Content starts

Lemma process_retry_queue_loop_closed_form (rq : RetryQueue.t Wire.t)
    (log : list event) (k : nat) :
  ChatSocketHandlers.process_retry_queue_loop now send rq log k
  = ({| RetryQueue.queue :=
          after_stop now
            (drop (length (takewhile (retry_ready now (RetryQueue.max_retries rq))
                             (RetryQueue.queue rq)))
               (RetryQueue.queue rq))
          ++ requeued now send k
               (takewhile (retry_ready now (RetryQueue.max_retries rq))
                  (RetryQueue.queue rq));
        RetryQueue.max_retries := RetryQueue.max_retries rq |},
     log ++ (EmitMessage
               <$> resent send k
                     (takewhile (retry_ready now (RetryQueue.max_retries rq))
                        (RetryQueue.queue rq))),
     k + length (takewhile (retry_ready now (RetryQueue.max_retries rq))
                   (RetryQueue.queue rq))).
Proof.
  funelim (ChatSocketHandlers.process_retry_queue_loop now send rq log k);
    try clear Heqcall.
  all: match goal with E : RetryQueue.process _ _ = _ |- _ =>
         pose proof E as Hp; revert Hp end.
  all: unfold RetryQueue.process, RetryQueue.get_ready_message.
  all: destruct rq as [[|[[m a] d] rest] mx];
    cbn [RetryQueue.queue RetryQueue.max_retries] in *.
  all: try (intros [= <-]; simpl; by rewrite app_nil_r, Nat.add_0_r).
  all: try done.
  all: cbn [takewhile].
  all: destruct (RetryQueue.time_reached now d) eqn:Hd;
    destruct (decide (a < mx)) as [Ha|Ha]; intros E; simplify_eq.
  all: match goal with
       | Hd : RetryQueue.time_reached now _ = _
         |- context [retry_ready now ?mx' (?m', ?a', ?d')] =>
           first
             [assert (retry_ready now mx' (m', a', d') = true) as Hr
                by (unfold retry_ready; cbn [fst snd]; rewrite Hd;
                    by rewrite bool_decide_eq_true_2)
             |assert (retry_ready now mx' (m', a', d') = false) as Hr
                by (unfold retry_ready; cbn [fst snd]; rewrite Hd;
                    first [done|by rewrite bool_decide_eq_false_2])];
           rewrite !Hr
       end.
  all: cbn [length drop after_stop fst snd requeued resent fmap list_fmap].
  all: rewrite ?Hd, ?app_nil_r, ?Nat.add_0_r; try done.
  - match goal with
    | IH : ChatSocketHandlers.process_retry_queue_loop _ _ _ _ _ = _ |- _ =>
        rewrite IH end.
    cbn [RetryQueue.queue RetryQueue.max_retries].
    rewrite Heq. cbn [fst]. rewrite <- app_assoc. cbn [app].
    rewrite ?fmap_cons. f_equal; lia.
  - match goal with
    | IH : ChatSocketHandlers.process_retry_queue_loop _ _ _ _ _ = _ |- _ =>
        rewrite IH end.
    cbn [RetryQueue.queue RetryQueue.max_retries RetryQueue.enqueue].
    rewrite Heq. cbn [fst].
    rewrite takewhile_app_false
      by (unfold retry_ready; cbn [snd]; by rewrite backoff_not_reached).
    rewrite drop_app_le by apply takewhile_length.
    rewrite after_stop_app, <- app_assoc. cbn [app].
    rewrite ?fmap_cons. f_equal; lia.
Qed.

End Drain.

Content ends

▸ EXERCISE: The answer must be a single number: how many lines of the data hold the word "requeued".

▸ RESPONSE BOX: 2